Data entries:
--------------------

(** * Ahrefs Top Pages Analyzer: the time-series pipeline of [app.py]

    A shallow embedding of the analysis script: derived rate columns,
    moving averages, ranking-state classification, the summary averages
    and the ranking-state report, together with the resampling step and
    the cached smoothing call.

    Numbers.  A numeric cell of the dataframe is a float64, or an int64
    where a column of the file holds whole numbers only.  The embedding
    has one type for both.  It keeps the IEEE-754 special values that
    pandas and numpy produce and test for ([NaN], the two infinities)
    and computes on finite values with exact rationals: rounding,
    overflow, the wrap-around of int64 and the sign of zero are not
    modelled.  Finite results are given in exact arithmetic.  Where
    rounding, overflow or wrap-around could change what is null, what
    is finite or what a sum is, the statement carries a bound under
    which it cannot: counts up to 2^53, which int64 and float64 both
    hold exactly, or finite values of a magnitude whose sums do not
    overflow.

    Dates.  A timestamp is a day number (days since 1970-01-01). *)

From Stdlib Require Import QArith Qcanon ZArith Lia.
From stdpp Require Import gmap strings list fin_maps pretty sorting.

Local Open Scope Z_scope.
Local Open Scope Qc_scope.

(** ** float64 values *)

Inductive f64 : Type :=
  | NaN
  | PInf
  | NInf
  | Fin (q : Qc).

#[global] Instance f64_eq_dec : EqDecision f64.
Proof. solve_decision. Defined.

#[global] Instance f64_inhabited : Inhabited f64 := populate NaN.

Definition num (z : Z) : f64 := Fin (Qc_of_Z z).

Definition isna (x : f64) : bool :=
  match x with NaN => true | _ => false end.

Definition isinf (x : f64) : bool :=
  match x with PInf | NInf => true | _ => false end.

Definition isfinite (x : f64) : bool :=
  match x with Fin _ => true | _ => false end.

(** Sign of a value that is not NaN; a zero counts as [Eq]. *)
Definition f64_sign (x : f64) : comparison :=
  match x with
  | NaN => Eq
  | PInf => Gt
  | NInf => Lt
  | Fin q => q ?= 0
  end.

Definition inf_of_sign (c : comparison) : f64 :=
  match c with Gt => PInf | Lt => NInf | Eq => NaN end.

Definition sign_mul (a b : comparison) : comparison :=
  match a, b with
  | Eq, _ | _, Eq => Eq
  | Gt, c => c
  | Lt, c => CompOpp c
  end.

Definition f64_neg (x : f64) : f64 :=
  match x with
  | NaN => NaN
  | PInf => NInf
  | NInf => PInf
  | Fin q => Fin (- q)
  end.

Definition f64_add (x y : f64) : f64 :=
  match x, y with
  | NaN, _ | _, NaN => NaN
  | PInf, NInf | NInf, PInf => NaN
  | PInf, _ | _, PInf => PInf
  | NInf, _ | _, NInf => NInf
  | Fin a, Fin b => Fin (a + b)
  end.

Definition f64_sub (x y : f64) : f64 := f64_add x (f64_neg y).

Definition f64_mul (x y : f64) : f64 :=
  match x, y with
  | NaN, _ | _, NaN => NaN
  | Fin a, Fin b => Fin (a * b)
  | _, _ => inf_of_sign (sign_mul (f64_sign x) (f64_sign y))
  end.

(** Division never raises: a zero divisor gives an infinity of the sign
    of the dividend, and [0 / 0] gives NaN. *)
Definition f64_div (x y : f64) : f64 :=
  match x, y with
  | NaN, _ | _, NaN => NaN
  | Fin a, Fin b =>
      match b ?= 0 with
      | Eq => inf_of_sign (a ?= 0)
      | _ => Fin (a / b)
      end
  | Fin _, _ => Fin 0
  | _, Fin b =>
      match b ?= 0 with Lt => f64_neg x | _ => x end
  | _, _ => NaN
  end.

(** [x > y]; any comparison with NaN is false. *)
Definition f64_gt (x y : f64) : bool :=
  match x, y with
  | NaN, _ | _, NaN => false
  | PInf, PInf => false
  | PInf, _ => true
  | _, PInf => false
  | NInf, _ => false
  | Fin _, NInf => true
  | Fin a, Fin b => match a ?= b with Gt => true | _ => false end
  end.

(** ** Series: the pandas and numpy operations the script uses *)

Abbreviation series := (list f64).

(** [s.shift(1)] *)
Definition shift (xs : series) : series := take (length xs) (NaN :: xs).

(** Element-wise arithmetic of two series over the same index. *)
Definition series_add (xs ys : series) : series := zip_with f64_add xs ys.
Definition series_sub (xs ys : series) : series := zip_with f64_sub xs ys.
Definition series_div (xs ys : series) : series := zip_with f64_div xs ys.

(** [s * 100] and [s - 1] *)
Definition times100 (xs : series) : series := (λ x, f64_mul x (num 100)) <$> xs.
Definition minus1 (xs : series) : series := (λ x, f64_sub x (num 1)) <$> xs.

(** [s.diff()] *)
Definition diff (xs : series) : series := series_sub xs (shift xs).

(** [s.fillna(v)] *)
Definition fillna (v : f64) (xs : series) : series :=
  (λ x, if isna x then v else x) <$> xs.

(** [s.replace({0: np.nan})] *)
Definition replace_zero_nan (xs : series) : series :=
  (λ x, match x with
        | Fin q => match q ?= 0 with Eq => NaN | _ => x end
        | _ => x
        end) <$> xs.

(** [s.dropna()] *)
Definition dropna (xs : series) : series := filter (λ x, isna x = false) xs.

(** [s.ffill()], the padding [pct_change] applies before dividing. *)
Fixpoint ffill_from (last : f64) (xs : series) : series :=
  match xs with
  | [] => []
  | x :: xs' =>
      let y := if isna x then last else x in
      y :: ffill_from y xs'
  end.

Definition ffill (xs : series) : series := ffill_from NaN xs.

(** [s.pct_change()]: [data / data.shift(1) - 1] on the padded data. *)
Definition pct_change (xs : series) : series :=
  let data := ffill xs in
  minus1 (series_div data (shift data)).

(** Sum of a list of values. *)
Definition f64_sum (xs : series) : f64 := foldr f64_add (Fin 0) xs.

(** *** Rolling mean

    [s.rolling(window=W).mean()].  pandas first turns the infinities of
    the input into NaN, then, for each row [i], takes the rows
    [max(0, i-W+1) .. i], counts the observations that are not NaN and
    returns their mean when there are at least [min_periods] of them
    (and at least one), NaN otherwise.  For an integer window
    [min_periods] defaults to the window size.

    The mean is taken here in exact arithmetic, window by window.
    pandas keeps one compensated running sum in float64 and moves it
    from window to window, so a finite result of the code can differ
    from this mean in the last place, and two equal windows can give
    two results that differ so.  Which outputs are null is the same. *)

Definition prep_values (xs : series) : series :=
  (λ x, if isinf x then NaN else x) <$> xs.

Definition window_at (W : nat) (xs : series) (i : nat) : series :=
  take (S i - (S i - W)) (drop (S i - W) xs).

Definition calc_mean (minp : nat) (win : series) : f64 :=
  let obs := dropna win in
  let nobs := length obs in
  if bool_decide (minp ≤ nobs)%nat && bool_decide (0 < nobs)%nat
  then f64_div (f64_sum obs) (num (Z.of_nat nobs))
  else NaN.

--------------------

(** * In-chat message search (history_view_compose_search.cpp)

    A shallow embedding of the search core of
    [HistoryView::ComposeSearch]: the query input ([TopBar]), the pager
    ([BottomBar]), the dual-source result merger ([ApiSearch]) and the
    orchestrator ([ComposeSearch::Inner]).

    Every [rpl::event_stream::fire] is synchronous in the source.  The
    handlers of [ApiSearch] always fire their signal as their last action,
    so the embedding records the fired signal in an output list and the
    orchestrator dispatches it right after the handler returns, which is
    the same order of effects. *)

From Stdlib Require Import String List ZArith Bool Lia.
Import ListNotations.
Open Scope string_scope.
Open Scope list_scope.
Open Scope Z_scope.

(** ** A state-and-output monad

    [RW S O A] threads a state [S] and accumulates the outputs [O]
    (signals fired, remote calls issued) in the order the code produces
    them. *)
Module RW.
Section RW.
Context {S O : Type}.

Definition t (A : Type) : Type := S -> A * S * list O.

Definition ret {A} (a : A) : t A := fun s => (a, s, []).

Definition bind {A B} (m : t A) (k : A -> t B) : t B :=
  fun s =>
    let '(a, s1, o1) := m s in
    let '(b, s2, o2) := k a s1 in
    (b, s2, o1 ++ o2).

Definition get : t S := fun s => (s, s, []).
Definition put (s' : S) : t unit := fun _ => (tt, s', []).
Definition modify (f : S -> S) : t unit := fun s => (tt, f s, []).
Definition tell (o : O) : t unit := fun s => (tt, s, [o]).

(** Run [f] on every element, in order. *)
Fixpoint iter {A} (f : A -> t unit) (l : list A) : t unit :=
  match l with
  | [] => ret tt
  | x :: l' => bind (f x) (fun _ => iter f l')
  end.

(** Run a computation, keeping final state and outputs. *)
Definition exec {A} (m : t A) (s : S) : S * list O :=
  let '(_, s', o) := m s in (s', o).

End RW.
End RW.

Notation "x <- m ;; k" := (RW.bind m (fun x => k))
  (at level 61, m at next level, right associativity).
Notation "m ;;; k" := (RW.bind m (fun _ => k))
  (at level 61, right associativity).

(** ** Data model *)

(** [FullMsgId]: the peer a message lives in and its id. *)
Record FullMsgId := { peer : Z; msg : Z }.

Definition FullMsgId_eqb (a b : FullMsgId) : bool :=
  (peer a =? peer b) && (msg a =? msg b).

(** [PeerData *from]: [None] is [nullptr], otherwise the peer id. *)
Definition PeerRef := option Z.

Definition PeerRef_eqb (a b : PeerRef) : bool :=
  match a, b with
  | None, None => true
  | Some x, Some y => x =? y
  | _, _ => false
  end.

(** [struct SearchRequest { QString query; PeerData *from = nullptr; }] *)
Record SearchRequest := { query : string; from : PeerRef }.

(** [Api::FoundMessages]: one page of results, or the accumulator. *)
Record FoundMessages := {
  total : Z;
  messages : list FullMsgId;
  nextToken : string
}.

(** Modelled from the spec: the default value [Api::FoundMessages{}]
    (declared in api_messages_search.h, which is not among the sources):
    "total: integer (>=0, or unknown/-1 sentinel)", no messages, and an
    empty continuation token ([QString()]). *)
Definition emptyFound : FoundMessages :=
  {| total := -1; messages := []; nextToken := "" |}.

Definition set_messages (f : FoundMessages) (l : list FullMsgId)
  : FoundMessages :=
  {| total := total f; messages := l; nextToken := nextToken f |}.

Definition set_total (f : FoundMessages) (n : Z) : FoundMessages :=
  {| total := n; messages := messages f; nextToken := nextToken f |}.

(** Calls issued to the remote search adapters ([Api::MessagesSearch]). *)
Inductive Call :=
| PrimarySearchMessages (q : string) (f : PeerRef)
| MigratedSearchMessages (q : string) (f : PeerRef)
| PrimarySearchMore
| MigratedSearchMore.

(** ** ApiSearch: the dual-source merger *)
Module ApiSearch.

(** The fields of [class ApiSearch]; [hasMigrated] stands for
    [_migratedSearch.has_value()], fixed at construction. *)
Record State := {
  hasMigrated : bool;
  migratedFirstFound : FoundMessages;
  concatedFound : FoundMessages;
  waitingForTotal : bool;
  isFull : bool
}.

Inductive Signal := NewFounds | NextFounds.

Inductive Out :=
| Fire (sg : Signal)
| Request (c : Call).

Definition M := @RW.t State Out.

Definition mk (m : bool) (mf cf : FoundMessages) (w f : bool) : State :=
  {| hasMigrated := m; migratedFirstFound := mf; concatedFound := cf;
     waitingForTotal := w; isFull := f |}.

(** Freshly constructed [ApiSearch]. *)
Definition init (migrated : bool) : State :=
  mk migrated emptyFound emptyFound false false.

--------------------

▶ _Task goal_: Once you have found every line above holding the word "right", copy those lines.

▶ _Exercise output_:
    orchestrator dispatches it right after the handler returns, which is
  (at level 61, m at next level, right associativity).
  (at level 61, right associativity).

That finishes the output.